(Records for this task begins)

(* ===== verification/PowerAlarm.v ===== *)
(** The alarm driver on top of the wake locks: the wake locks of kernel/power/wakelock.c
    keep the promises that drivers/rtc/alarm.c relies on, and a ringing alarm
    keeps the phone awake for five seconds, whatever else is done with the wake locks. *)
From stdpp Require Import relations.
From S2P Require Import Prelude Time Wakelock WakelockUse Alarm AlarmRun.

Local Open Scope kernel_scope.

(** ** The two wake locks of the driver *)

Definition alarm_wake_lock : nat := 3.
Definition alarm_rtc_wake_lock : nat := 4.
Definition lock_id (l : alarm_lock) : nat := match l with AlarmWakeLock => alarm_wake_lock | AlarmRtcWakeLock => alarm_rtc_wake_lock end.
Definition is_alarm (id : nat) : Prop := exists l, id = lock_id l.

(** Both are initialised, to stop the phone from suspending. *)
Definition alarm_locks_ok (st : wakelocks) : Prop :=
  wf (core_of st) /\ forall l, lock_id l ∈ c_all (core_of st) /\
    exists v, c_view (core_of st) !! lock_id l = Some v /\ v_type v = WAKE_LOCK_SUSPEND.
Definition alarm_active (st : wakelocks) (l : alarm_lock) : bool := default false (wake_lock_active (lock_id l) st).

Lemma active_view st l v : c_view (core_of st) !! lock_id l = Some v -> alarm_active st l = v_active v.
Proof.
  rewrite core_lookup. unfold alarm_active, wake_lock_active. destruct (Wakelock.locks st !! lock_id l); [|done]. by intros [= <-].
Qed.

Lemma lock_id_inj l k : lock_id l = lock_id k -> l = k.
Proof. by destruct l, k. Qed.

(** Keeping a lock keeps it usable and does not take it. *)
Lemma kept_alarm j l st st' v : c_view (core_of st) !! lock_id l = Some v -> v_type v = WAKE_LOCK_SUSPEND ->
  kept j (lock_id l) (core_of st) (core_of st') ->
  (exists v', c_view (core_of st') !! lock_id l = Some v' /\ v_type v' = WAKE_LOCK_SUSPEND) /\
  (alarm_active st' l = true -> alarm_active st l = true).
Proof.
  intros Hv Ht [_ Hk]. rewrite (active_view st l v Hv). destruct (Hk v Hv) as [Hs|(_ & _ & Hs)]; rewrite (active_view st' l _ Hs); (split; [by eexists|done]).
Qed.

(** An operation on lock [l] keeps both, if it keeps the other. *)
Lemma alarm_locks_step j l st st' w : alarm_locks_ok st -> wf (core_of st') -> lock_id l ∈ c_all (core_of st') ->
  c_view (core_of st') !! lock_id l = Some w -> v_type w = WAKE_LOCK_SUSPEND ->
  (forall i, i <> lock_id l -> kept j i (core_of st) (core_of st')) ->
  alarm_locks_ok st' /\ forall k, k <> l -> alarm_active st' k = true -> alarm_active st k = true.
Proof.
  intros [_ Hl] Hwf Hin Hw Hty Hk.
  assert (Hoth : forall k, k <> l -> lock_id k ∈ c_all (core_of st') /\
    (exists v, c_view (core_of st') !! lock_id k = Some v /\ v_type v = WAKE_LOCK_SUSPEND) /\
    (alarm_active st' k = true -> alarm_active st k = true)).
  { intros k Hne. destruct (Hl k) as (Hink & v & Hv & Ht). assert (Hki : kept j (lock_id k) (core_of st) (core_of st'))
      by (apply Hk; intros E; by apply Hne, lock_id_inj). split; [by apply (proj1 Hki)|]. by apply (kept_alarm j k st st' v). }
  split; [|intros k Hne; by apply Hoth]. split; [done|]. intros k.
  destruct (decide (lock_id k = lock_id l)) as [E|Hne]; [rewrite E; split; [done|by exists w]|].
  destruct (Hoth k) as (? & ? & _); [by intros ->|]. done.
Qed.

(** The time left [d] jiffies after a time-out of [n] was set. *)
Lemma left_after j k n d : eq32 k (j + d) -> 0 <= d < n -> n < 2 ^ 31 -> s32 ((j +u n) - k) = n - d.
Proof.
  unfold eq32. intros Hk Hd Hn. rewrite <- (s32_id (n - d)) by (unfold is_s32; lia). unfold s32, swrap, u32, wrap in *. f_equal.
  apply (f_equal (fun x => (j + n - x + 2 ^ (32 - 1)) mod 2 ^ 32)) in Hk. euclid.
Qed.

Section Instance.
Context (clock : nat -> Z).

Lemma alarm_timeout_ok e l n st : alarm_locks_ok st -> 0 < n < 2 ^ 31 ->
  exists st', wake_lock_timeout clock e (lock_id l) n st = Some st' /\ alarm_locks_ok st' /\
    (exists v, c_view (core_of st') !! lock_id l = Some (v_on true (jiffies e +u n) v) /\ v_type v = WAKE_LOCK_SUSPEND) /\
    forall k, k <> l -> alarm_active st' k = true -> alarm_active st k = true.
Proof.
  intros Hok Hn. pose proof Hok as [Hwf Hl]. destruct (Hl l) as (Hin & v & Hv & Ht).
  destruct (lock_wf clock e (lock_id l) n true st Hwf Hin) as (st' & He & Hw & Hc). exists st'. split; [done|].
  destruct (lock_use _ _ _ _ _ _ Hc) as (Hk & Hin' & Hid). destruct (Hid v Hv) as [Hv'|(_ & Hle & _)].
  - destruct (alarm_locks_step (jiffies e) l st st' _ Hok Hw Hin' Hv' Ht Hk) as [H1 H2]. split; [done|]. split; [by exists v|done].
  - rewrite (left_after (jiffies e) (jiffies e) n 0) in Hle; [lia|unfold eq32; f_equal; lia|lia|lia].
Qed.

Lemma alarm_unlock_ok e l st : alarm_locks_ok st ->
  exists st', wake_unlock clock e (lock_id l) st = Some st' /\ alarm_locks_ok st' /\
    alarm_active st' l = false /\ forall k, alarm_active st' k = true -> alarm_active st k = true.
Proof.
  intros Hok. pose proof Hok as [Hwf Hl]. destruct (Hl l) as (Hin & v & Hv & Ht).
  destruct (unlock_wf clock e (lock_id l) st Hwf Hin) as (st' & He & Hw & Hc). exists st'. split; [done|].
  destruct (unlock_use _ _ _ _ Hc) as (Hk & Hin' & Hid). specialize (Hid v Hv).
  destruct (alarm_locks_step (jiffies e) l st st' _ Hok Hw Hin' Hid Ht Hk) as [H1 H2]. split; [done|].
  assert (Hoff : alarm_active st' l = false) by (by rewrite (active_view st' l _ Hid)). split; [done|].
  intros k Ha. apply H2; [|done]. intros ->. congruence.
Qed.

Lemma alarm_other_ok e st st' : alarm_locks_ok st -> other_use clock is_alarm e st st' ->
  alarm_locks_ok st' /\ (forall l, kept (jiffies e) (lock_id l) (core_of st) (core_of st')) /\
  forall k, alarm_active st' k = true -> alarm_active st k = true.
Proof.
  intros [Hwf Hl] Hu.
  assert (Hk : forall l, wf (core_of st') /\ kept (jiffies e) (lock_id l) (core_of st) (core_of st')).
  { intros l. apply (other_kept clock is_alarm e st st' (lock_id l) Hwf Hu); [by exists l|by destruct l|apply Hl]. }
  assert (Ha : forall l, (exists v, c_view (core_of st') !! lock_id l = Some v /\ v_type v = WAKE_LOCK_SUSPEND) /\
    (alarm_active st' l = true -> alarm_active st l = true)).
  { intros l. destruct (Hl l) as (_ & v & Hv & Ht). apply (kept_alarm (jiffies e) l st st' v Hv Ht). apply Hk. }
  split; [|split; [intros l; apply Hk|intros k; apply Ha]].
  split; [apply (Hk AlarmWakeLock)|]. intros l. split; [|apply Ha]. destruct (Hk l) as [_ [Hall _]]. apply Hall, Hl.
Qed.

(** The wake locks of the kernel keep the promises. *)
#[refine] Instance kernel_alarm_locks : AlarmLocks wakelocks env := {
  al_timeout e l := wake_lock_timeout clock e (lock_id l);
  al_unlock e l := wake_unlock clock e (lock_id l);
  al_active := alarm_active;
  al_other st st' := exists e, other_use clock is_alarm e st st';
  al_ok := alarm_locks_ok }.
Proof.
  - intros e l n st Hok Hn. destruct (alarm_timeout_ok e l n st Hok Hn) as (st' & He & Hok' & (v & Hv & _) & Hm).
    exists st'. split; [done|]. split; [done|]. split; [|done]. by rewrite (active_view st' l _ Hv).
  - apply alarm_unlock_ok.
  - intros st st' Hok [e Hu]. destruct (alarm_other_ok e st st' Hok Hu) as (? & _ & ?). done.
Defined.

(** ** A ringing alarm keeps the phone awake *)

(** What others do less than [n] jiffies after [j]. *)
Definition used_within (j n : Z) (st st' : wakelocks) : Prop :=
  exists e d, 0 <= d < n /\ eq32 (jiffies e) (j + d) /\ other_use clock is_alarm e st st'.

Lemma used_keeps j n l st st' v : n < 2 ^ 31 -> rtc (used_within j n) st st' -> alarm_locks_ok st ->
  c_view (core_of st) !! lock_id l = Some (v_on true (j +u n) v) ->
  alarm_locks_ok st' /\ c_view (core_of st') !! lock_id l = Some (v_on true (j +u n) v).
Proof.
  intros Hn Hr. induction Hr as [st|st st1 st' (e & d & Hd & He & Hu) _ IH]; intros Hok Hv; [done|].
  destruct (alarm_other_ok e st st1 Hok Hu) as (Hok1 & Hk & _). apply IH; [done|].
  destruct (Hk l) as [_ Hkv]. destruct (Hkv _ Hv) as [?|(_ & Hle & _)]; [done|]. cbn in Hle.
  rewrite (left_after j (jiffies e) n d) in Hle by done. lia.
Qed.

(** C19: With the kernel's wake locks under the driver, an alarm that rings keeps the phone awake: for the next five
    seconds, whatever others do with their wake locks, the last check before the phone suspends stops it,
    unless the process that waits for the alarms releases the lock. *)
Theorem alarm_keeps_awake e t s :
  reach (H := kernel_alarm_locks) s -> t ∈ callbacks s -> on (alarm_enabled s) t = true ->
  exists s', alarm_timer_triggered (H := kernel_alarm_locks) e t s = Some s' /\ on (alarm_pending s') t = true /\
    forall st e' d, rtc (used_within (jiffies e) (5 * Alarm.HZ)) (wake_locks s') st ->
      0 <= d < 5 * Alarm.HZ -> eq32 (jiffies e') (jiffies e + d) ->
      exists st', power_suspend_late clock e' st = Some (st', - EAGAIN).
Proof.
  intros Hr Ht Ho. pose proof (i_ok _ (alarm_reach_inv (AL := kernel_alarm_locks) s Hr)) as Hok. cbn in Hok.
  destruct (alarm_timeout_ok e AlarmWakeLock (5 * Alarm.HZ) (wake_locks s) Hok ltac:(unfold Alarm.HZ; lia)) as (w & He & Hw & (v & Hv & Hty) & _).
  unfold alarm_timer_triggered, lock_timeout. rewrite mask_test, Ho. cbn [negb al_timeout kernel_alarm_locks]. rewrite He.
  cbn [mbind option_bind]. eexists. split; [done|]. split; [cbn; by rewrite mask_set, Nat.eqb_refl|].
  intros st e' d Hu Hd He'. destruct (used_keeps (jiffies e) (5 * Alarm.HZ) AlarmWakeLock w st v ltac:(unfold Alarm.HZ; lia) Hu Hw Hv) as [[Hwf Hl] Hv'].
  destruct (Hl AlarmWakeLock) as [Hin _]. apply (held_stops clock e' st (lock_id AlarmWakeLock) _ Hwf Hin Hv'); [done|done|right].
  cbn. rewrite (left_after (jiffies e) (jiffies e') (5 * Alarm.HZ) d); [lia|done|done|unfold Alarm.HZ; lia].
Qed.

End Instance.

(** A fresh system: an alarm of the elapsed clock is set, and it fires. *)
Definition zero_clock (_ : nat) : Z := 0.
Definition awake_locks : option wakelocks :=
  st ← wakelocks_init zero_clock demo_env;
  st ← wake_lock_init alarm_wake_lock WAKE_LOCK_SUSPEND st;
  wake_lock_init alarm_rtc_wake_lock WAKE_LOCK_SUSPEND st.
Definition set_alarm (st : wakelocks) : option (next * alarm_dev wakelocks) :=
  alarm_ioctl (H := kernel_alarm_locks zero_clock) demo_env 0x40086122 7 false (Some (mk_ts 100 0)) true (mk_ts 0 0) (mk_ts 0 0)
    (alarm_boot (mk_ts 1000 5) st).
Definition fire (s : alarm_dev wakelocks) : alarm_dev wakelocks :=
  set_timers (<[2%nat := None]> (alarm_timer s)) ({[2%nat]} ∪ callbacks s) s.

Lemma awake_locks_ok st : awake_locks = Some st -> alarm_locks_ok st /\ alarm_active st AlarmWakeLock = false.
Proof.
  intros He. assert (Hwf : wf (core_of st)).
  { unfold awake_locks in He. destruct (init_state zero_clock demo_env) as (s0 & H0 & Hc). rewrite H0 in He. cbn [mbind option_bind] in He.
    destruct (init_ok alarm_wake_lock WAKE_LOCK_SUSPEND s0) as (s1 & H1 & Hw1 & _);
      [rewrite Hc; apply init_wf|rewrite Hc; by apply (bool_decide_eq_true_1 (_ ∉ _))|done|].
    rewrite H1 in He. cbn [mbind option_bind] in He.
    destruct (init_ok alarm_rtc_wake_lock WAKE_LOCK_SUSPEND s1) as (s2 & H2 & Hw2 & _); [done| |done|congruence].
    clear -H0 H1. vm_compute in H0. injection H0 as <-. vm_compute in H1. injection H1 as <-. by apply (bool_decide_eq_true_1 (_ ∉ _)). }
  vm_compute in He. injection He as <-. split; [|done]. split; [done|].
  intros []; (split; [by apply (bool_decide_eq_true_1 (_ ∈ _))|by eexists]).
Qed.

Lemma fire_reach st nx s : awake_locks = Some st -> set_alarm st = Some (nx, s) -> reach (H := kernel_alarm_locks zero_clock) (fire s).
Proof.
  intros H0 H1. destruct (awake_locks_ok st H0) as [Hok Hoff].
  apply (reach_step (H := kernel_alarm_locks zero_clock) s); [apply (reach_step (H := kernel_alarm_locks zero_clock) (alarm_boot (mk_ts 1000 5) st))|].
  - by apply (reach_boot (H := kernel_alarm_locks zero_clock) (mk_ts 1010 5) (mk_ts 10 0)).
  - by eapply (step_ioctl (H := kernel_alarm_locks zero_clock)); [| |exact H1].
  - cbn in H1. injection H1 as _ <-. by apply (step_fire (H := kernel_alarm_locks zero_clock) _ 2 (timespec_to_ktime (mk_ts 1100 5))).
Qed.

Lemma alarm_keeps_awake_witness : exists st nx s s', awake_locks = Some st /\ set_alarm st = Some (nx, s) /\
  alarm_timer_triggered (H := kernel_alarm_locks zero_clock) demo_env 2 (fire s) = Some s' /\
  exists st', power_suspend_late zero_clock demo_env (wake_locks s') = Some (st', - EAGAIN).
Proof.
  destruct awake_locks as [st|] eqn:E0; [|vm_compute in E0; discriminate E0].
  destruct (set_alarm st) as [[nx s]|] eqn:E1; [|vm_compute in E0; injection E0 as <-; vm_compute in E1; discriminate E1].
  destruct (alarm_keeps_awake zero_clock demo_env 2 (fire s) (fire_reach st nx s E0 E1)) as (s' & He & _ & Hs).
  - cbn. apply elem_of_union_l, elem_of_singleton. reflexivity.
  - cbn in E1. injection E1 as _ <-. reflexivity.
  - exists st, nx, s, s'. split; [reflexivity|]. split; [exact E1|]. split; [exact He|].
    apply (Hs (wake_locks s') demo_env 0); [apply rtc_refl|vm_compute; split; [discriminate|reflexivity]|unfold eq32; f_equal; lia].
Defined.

(Records for this task ends)

● Your assignment
Return exactly, and only, the lines from the start of the listing through the line with "Definition alarm_rtc_wake_lock : nat := 4.".

● Response box
(* ===== verification/PowerAlarm.v ===== *)
(** The alarm driver on top of the wake locks: the wake locks of kernel/power/wakelock.c
    keep the promises that drivers/rtc/alarm.c relies on, and a ringing alarm
    keeps the phone awake for five seconds, whatever else is done with the wake locks. *)
From stdpp Require Import relations.
From S2P Require Import Prelude Time Wakelock WakelockUse Alarm AlarmRun.

Local Open Scope kernel_scope.

(** ** The two wake locks of the driver *)

Definition alarm_wake_lock : nat := 3.
Definition alarm_rtc_wake_lock : nat := 4.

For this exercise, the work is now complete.